L’impatto
con questo disco non è dei migliori. La copertina brutta e respingente
(invisa agli stessi artisti e, pare, imposta dalla casa discografica)
farebbe girare al largo anche il più ottimista degli appassionati. Ed è
un peccato, perché l’esordio dei Dirty Shirley, band formata da Dino
Jelusic (Animal Drive/ Trans-Siberian Orchestra) e dal chitarrista
George Lynch (The End Machine/KXM/Lynch Mob/Dokken), è un disco di hard
rock/heavy metal che fin dal primo brano in scaletta promette (e
mantiene) sfracelli. Uno di quei dischi, insomma, da mettere nel lettore
a un volume esagerato per testare la tenuta delle casse e dei vetri del
salotto.
I
due, collaborando anche da lontano e coadiuvati dal batterista Will
Hunt (Evanescence) e il bassista Trevor Roxx, inanellano, infatti, un
filotto di canzoni da urlo, che cita i classici (Ronnie James Dio,
Rainbow, Alice In Chains e Soundgarden, tra gli altri), pur mantenendo,
nel suono e nelle intenzioni un taglio modernissimo. Tonnellate di
decibel, riff grintosissimi e assoli efficaci, si fondono alla
perfezione con melodie uncinanti, che talvolta sfiorano l’appeal
radiofonico, senza però mai sfociare nel banale o nel prevedibile.
La
sezione ritmica pesta di brutto, è solida e quadrata, e innerva di
potenza tutti i brani, e il lavoro George Lynch è da veterano del
genere: forgia il tiro pesante di riff spaccatutto e dispensa assoli
icastici e asciutti, senza mai sbrodolare e farsi prendere la mano. La
forza della band, però, risiede soprattutto nella prestazione eccelsa di
Dino Jelusik, giovane singer di origine croata, dotato di una voce
impostata, potente e dall’estensione notevole, avvezzo al colpo di
teatro e con un timbro polimorfo, ottimo sia sui bassi che sugli acuti.
Una sorta di via di mezzo fra Myles Kennedy e Ronnie James Dio, di cui, ad esempio, sembra un clone nell’iniziale Here Comes The King,
lungo brano d’apertura che porta nel dna i cromosomi dell’hard/heavy di
fine anni ’70 e inizio anni ’80. Il disco è vario e molto divertente,
bello nella prima parte, addirittura ottimo nella seconda, in cui
l’ispirazione del gruppo sembra levitare.
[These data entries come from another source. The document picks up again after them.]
Definition http1_headers (status : Z) (reason : list Z) (content_length : Z)
    (content_type : option (list Z)) (headers : list http_header)
    (metadata : option rpc_http2_server_metadata) : list Z :=
  chars "HTTP/1.1 " ++ decimal status ++ chars " " ++ reason ++ crlf ++
  version_line metadata ++
  (match content_type with
   | Some t => header_line (chars "content-type", t)
   | None => []
   end) ++
  flat_map header_line headers ++
  chars "content-length: " ++ decimal content_length ++ crlf ++
  chars "connection: close" ++ crlf ++ crlf.

Definition http1_response (status : Z) (reason body : list Z) (include_body : bool)
    (metadata : option rpc_http2_server_metadata) (headers : list http_header)
    (content_type : option (list Z)) : list Z :=
  http1_headers status reason (Z.of_nat (length body)) content_type headers metadata ++
  (if include_body then body else []).

Definition text_plain : option (list Z) := Some (chars "text/plain").

Fixpoint send_chunks (cs : list (option (list Z))) (count : Z) (o : output)
    : option Z * output :=
  match cs with
  | [] => (Some count, o)
  | None :: _ => (None, o)
  | Some data :: rest =>
      let '(ok, o) := send_all data o in
      if negb ok then (None, o) else send_chunks rest (wrap64 (count + Z.of_nat (length data))) o
  end.

Definition send_bundle (bundle : lupine_client_bundle_payload) (o : output) : bool * output :=
  match send_chunks (chunks bundle) 0 o with
  | (Some count, o) => (count =? bundle_size bundle, o)
  | (None, o) => (false, o)
  end.

Definition ascii_lower (value : list Z) : list Z := tolower <$> value.

(** The loop over the header lines; [text] is the request from [line_start] on. *)
Fixpoint header_loop (fuel : nat) (text wanted : list Z) : list Z :=
  match fuel with
  | O => []
  | S fuel =>
      match find_sub crlf text with
      | None | Some O => []
      | Some line_end =>
          let next := header_loop fuel (drop (line_end + 2) text) wanted in
          match find_sub [ch_colon] text with
          | None => next
          | Some colon =>
              if (colon <? line_end)%nat
                 && bool_decide (ascii_lower (take colon text) = wanted)
              then trim (take (line_end - (colon + 1)) (drop (colon + 1) text))
              else next
          end
      end
  end.

(** Every turn of the loop drops at least three bytes. *)
Definition request_header (request wanted : list Z) : list Z :=
  match find_sub crlf request with
  | None => []
  | Some line_end => header_loop (length request) (drop (line_end + 2) request) wanted
  end.

(** * Routes *)

Definition GET : list Z := chars "GET".
Definition HEAD : list Z := chars "HEAD".

Definition bundle_type : option (list Z) :=
  Some (chars "application/vnd.lupine.client-bundle.v1+zip").
(* ===== verification/H2State.v ===== *)
(** [h2.cpp]: the state of an HTTP/2 transport and of its streams, and the
    interface of the compression library.

    A stream's fields are grouped by the half of the lane that uses them; the
    transport's by the component: the lanes and their staging pool here, the
    handshake's strings in [H2Handshake].  Condition variables are not state: a
    wait is a step that is enabled when its condition holds. *)
From S2P Require Import Prelude.

(** * The compression library *)

Inductive ZSTD_EndDirective := ZSTD_e_continue | ZSTD_e_flush | ZSTD_e_end.

(** A streaming call gets a context, the rest of the input and the room in the
    output.  It answers the context and, unless it failed, how much input it took,
    the bytes it produced and its result code. *)
Class Zstd := {
  cctx : Type;
  dctx : Type;
  ZSTD_createCCtx : cctx;
  ZSTD_createDCtx : dctx;
  ZSTD_CStreamOutSize : nat;
  ZSTD_compressStream2 :
    cctx -> list byte -> nat -> ZSTD_EndDirective -> cctx * option (nat * list byte * nat);
  ZSTD_decompressStream :
    dctx -> list byte -> nat -> dctx * option (nat * list byte * nat);
}.

(** The streaming contract of zstd.h.  [contents] is what a decoder regenerates
    from a prefix of a frame.  A decoder that left room in the output, or
    finished its frame, has flushed everything it could; an encoder that
    completed a flush or an end has flushed all its input.  [cctx_ok dir] says
    that the context may be called with [dir]: an end that was begun has to be
    completed, and a completed one closes the frame. *)
Class ZstdLaws `{Zstd} := {
  contents : list byte -> list byte;
  contents_nil : contents [] = [];
  contents_mono : forall a b, contents a `prefix_of` contents (a ++ b);
  (** what a decoder consumed and produced *)
  dctx_fed : dctx -> list byte;
  dctx_out : dctx -> list byte;
  dctx_new : dctx_fed ZSTD_createDCtx = [] /\ dctx_out ZSTD_createDCtx = [];
  decompress_spec : forall d input room d' n bs r,
    dctx_out d `prefix_of` contents (dctx_fed d) ->
    ZSTD_decompressStream d input room = (d', Some (n, bs, r)) ->
    (n <= length input)%nat /\ (length bs <= room)%nat /\
    dctx_fed d' = dctx_fed d ++ take n input /\ dctx_out d' = dctx_out d ++ bs /\
    dctx_out d' `prefix_of` contents (dctx_fed d') /\
    ((length bs < room)%nat \/ r = O -> dctx_out d' = contents (dctx_fed d'));
  (** what an encoder accepted and produced, and the most it can still produce
      while it takes [input] *)
  cctx_ok : ZSTD_EndDirective -> cctx -> Prop;
  cctx_input : cctx -> list byte;
  cctx_output : cctx -> list byte;
  cctx_bound : cctx -> list byte -> nat;
  cctx_new : (forall dir, cctx_ok dir ZSTD_createCCtx) /\
    cctx_input ZSTD_createCCtx = [] /\ cctx_output ZSTD_createCCtx = [];
  out_size_positive : (0 < ZSTD_CStreamOutSize)%nat;
  compress_spec : forall c input room dir c' n bs r,
    cctx_ok dir c -> ZSTD_compressStream2 c input room dir = (c', Some (n, bs, r)) ->
    (n <= length input)%nat /\ (length bs <= room)%nat /\
    cctx_input c' = cctx_input c ++ take n input /\ cctx_output c' = cctx_output c ++ bs /\
    (cctx_bound c' (drop n input) + length bs <= cctx_bound c input)%nat /\
    contents (cctx_output c') `prefix_of` cctx_input c' /\
    (dir <> ZSTD_e_continue -> n = length input -> r = O ->
       contents (cctx_output c') = cctx_input c') /\
    ((0 < room)%nat -> input <> [] \/ r <> O -> (0 < n)%nat \/ bs <> []) /\
    (dir <> ZSTD_e_end -> forall dir', cctx_ok dir' c') /\ (r <> O -> cctx_ok dir c');
}.

(** * Streams *)

(** A staged vector with its read position and its capacity. *)
Record h2_buffer := Buffer {
  buf_data : list byte;
  buf_offset : nat;
  buf_capacity : Z;
}.

Section State.
Context `{Zstd}.

(** [read_destination] is what the waiting reader's buffer holds so far. *)
Record h2_inbound := Inbound {
  local_out : list h2_buffer;
  read_destination : option (list byte);
  read_remaining : nat;
  decoder : option dctx;
  decoder_finished : bool;
}.

(** [encoded] is the vector; its valid bytes end at [encoded_size] and those
    before [encoded_offset] have been framed. *)
Record h2_outbound := Outbound {
  encoder : option cctx;
  encoder_started : bool;
  encoder_finished : bool;
  provider_submitted : bool;
  provider_deferred : bool;
  flush_queued : bool;
  encoded : list byte;
  encoded_size : nat;
  encoded_offset : nat;
}.

Record h2_headers := Headers {
  content_encoding_seen : bool;
  zstd_encoded : bool;
  response_received : bool;
  response_sent : bool;
  response_status : Z;
  requested_va_base : list Z;
  requested_va_size : list Z;
}.

Record h2_stream := Stream {
  s_in : h2_inbound;
  s_out : h2_outbound;
  s_head : h2_headers;
  closed : bool;
  remote_end : bool;
}.

Definition new_stream : h2_stream :=
  Stream (Inbound [] None 0 None false)
    (Outbound None false false false false false [] 0 0)
    (Headers false false false false 0 [] []) false false.

Record h2_transport := H2Transport {
  server : bool;
  dispatch_stream_id : Z;
  streams : gmap Z h2_stream;
  incoming_streams : list Z;
  local_lanes : gmap Z Z;
  buffer_pool : list h2_buffer;
  buffer_pool_bytes : Z;
  outbound : list byte;
  flush_pending : list Z;
  write_failed : bool;
  transport_failed : bool;
}.

Definition new_transport (is_server : bool) : h2_transport :=
  H2Transport is_server (-1) ∅ [] ∅ [] 0 [] [] false false.

(** Lookup recreates a missing stream, and the callers hold a reference. *)
Definition h2_get_stream (t : h2_transport) (stream_id : Z) : h2_stream :=
  default new_stream (streams t !! stream_id).

Definition put_stream (id : Z) (s : h2_stream) (t : h2_transport) : h2_transport :=
  H2Transport (server t) (dispatch_stream_id t) (<[id := s]> (streams t)) (incoming_streams t)
    (local_lanes t) (buffer_pool t) (buffer_pool_bytes t) (outbound t) (flush_pending t)
    (write_failed t) (transport_failed t).

Definition set_pool (p : list h2_buffer * Z) (t : h2_transport) : h2_transport :=
  H2Transport (server t) (dispatch_stream_id t) (streams t) (incoming_streams t)
    (local_lanes t) p.1 p.2 (outbound t) (flush_pending t) (write_failed t) (transport_failed t).

Definition set_in (i : h2_inbound) (s : h2_stream) : h2_stream :=
  Stream i (s_out s) (s_head s) (closed s) (remote_end s).

Definition set_out (o : h2_outbound) (s : h2_stream) : h2_stream :=
  Stream (s_in s) o (s_head s) (closed s) (remote_end s).

Definition set_closed (s : h2_stream) : h2_stream :=
  Stream (s_in s) (s_out s) (s_head s) true (remote_end s).

(** The waits that it also cancels are those of [AsyncSeq.rpc_cancel_async_waits]. *)
Definition h2_fail_transport_locked (t : h2_transport) : h2_transport :=
  H2Transport (server t) (dispatch_stream_id t) (streams t) (incoming_streams t)
    (local_lanes t) (buffer_pool t) (buffer_pool_bytes t) (outbound t) (flush_pending t)
    (write_failed t) true.

Definition h2_retryable_handshake_rejection (t : h2_transport) (s : h2_stream) : bool :=
  negb (server t) && response_received (s_head s) && (response_status (s_head s) =? 409).

(** * Lookup after update *)

Lemma get_put_same id s t : h2_get_stream (put_stream id s t) id = s.
Proof. unfold h2_get_stream. simpl. by rewrite lookup_insert_eq. Qed.

Lemma get_put_other id id' s t :
  id <> id' -> h2_get_stream (put_stream id s t) id' = h2_get_stream t id'.
Proof. intros. unfold h2_get_stream. simpl. by rewrite lookup_insert_ne. Qed.

Lemma put_put id s s' t : put_stream id s' (put_stream id s t) = put_stream id s' t.
Proof. unfold put_stream. simpl. by rewrite insert_insert_eq. Qed.

Lemma get_pool id p t : h2_get_stream (set_pool p t) id = h2_get_stream t id.
Proof. done. Qed.

(** The stream [id] of a transport whose [id'] was replaced. *)
Lemma get_put id id' s t :
  h2_get_stream (put_stream id s t) id' = if decide (id = id') then s else h2_get_stream t id'.
Proof. case_decide; subst; [apply get_put_same|by apply get_put_other]. Qed.
End State.

#[export] Hint Rewrite @get_put_same @get_pool @put_put : lupine.

(** * A codec that meets the contract *)

(** Every byte is stored behind a 1, and a 0 ends the frame.  The encoder keeps
    its input until it is flushed; the decoder takes all its input at once and
    keeps what the output has no room for. *)
Module Stored.
Fixpoint body (input : list byte) : list byte :=
  match input with [] => [] | b :: rest => 1 :: b :: body rest end.

Fixpoint stored_contents (frame : list byte) : list byte :=
  match frame with
  | tag :: b :: rest => if tag =? 1 then b :: stored_contents rest else []
  | _ => []
  end.

Definition stored_cctx : Type := list byte * list byte * bool.
Definition stored_dctx : Type := list byte * list byte.

Definition target (c : stored_cctx) : list byte := body c.1.1 ++ if c.2 then [0] else [].

Definition is_end (dir : ZSTD_EndDirective) : bool :=
  match dir with ZSTD_e_end => true | _ => false end.

Definition stored_compress (c : stored_cctx) (input : list byte) (room : nat)
    (dir : ZSTD_EndDirective) : stored_cctx * option (nat * list byte * nat) :=
  let '(fed, out, ended) := c in
  if ended && negb (bool_decide (input = [])) then (c, None)
  else
    let fed := fed ++ input in
    let ended := ended || is_end dir in
    match dir with
    | ZSTD_e_continue => ((fed, out, ended), Some (length input, [], O))
    | _ =>
        let rest := drop (length out) (target (fed, out, ended)) in
        let bs := take room rest in
        ((fed, out ++ bs, ended), Some (length input, bs, length rest - length bs)%nat)
    end.

Definition ends (frame : list byte) : bool :=
  bool_decide (last frame = Some 0) && Nat.odd (length frame).

Definition stored_decompress (d : stored_dctx) (input : list byte) (room : nat)
    : stored_dctx * option (nat * list byte * nat) :=
  let fed := d.1 ++ input in
  let rest := drop (length d.2) (stored_contents fed) in
  let bs := take room rest in
  ((fed, d.2 ++ bs),
   Some (length input, bs, if ends fed && (length rest <=? room)%nat then O else 1%nat)).

#[export] Instance stored : Zstd := {
  cctx := stored_cctx;
  dctx := stored_dctx;
  ZSTD_createCCtx := ([], [], false);
  ZSTD_createDCtx := ([], []);
  ZSTD_CStreamOutSize := 4;
  ZSTD_compressStream2 := stored_compress;
  ZSTD_decompressStream := stored_decompress;
}.

Lemma body_app a b : body (a ++ b) = body a ++ body b.
Proof. induction a; simpl; congruence. Qed.

Lemma length_body a : length (body a) = (2 * length a)%nat.
Proof. induction a; simpl; lia. Qed.

(** Induction two bytes at a time. *)
Lemma contents_mono_stored a b : stored_contents a `prefix_of` stored_contents (a ++ b).
Proof.
  remember (length a) as n eqn:Hn. revert a Hn.
  induction n as [n IH] using lt_wf_ind. intros [|x [|y a]] ->; simpl; [apply prefix_nil..|].
  destruct (x =? 1); [|apply prefix_nil]. apply prefix_cons. eapply IH; [|done]. simpl. lia.
Qed.

Lemma contents_target input fin : fin = [] \/ fin = [0] -> stored_contents (body input ++ fin) = input.
Proof. intros [-> | ->]; induction input; simpl; [done| |done|]; congruence. Qed.

Definition stored_ok (dir : ZSTD_EndDirective) (c : stored_cctx) : Prop :=
  c.1.2 `prefix_of` target c /\ (c.2 = true -> dir = ZSTD_e_end).

Lemma contents_out c : c.1.2 `prefix_of` target c -> stored_contents c.1.2 `prefix_of` c.1.1.
Proof.
  intros [k Hk]. rewrite <- (contents_target c.1.1 (if c.2 then [0] else [])).
  - change (body c.1.1 ++ _) with (target c). rewrite Hk. apply contents_mono_stored.
  - destruct c.2; auto.
Qed.

Lemma take_rest {A} (out full : list A) room :
  out `prefix_of` full ->
  out ++ take room (drop (length out) full) `prefix_of` full /\
  ((length (drop (length out) full) <= room)%nat ->
     out ++ take room (drop (length out) full) = full).
Proof.
  intros [k ->]. rewrite drop_app_length. split.
  - apply prefix_app, prefix_take.
  - intros. by rewrite take_ge.
Qed.

Lemma stored_compress_spec c input room dir c' n bs r :
  stored_ok dir c -> stored_compress c input room dir = (c', Some (n, bs, r)) ->
  n = length input /\ (length bs <= room)%nat /\ c'.1.1 = c.1.1 ++ input /\
  c'.1.2 = c.1.2 ++ bs /\ c'.2 = c.2 || is_end dir /\ c'.1.2 `prefix_of` target c' /\
  (dir <> ZSTD_e_continue -> r = O -> c'.1.2 = target c') /\
  ((0 < room)%nat -> r <> O -> bs <> []).
Proof.
  destruct c as [[fed out] ended]. intros [[k Hpre] Hend] Hc. unfold stored_compress in Hc.
  simpl in *. destruct (ended && _) eqn:Ee; [done|].
  assert (out `prefix_of` target (fed ++ input, out, ended || is_end dir)) as Hpre'.
  { unfold target in *. simpl in *. rewrite body_app. destruct ended; simpl in *.
    - apply negb_false_iff, bool_decide_eq_true in Ee as ->. simpl. rewrite app_nil_r.
      by eexists.
    - rewrite app_nil_r in Hpre. rewrite Hpre, <- !app_assoc. by eexists. }
  destruct dir; simplify_eq/=; cycle 1.
  1, 2: destruct (take_rest out _ room Hpre') as [Hp Hfull];
    (split_and!; [done|rewrite length_take; lia|done..| |]).
  - intros _ Hr. apply Hfull. rewrite length_take in Hr. lia.
  - intros Hroom Hr Hbs. rewrite Hbs in Hr. apply (f_equal length) in Hbs.
    rewrite length_take in Hbs. simpl in *. lia.
  - intros _ Hr. apply Hfull. rewrite length_take in Hr. lia.
  - intros Hroom Hr Hbs. rewrite Hbs in Hr. apply (f_equal length) in Hbs.
    rewrite length_take in Hbs. simpl in *. lia.
  - split_and!; try done; [simpl; lia|by rewrite app_nil_r].
Qed.

Definition stored_bound (c : stored_cctx) (input : list byte) : nat :=
  length (body (c.1.1 ++ input)) + 1 - length c.1.2.

Lemma stored_decompress_spec d input room d' n bs r :
  d.2 `prefix_of` stored_contents d.1 ->
  stored_decompress d input room = (d', Some (n, bs, r)) ->
  n = length input /\ (length bs <= room)%nat /\ d'.1 = d.1 ++ input /\ d'.2 = d.2 ++ bs /\
  d'.2 `prefix_of` stored_contents d'.1 /\
  ((length bs < room)%nat \/ r = O -> d'.2 = stored_contents d'.1).
Proof.
  unfold stored_decompress. intros Hpre Heq. simplify_eq/=.
  assert (d.2 `prefix_of` stored_contents (d.1 ++ input)) as Hpre'.
  { etrans; [done|]. apply contents_mono_stored. }
  destruct (take_rest d.2 _ room Hpre') as [Hp Hfull]. split_and!; try done.
  - rewrite length_take. lia.
  - intros [Hl|Hr]; apply Hfull.
    + rewrite length_take in Hl. lia.
    + case_if_in Hr; [|done]. by apply Nat.leb_le.
Qed.

#[export, refine] Instance stored_laws : ZstdLaws := {
  contents := stored_contents;
  dctx_fed := fst;
  dctx_out := snd;
  cctx_ok := stored_ok;
  cctx_input c := c.1.1;
  cctx_output c := c.1.2;
  cctx_bound := stored_bound;
}.
Proof.
  - done.
  - apply contents_mono_stored.
  - done.
  - intros d input room d' n bs r Hpre Hd.
    destruct (stored_decompress_spec _ _ _ _ _ _ _ Hpre Hd) as (->&?&?&?&?&?).
    split_and!; try done. by rewrite take_ge.
  - split_and!; [|done|done]. intros dir. split; [by exists []|done].
  - simpl. lia.
  - intros c input room dir c' n bs r Hok Hc. pose proof (proj2 Hok) as Hend.
    destruct (stored_compress_spec _ _ _ _ _ _ _ _ Hok Hc) as (->&Hl&Hin&Hout&He&Hp&Hfull&Hprog).
    split_and!; try done.
    + by rewrite take_ge.
    + unfold stored_bound. rewrite Hin, Hout, drop_ge, app_nil_r, length_app by done.
      apply prefix_length in Hp. unfold target in Hp. rewrite Hout, Hin, !length_app in Hp.
      revert Hp. simpl. destruct c'.2; simpl; lia.
    + by apply contents_out.
    + intros Hdir _ Hr. rewrite (Hfull Hdir Hr). apply contents_target. destruct c'.2; auto.
    + intros Hroom [Hne|Hr]; [left|right; auto]. destruct input; simpl; [done|lia].
    + intros Hdir dir'. split; [done|]. rewrite He. intros [Hc2|Hd]%orb_true_iff.
      * by apply Hend in Hc2.
      * by destruct dir.
    + intros Hr. split; [done|]. rewrite He. intros [Hc2|Hd]%orb_true_iff; [auto|].
      by destruct dir.
Defined.
End Stored.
Dirty Blues, canzone
che originariamente avrebbe dovuto dare il titolo all’album, spinge di
nuovo il piede sull’acceleratore, in un perfetto equilibrio tra
classicismo e modernità. I Diseppear è un brano meno immediato, dallo sviluppo più complesso, con echi grunge e continui cambi tempo, The Dying è il momento più melodico del lotto e ben si sposa con la successiva Last Man Standing, il cui riff potente si schiude in un ritornello di facile presa, facendo pensare agli Alter Bridge.
Il passo rapidissimo di Siren Song introduce alla seconda parte del disco, che si apre con l’hard rock blues di The Voice Of a Soul,
in cui alla consueta melodia acchiappona del ritornello si accosta un
lungo assolo di Lynch, che sale in cattedra, regalando uno dei momenti
più intensi della scaletta. La successiva Cold è un colpo al
cuore, omaggio agli anni ’90 e al grunge, sottotraccia Alice In Chains e
Soundgarden, rievocati da una disumana prestazione di Jelusic, nella
cui voce sembra prendere forma il fantasma di Chris Cornell.
Ammicca al grunge anche la successiva Escalator To Purgatory,
che inizia rock blues, digrigna immediatamente i denti con un riff
assai cupo e si apre poi in un ritornello che sembra uscito dalla penna
di Jerry Cantrell. Segue, Higher, altra perla, dallo sviluppo
tutt’altro che lineare che si sviluppa in un sali scendi di melodia e
potenza, che lascia storditi grazie all’ennesima prova di Jelusic.
Chiudono il disco Grand Master, psichedelica e dagli echi indiani, e un alternative version di Higher (forse migliore di quella presente in scaletta), presente come bonus track.
Non
è dato di sapere se quello dei Dirty Shirley sia un progetto stabile e
destinato a durare, o solo un’uscita estemporanea messa in piedi dalla
Frontiers; comunque sia, dischi come questo fanno bene a un genere che
troppo spesso annaspa nella mediocrità e nell’ovvio. Consigliatissimo.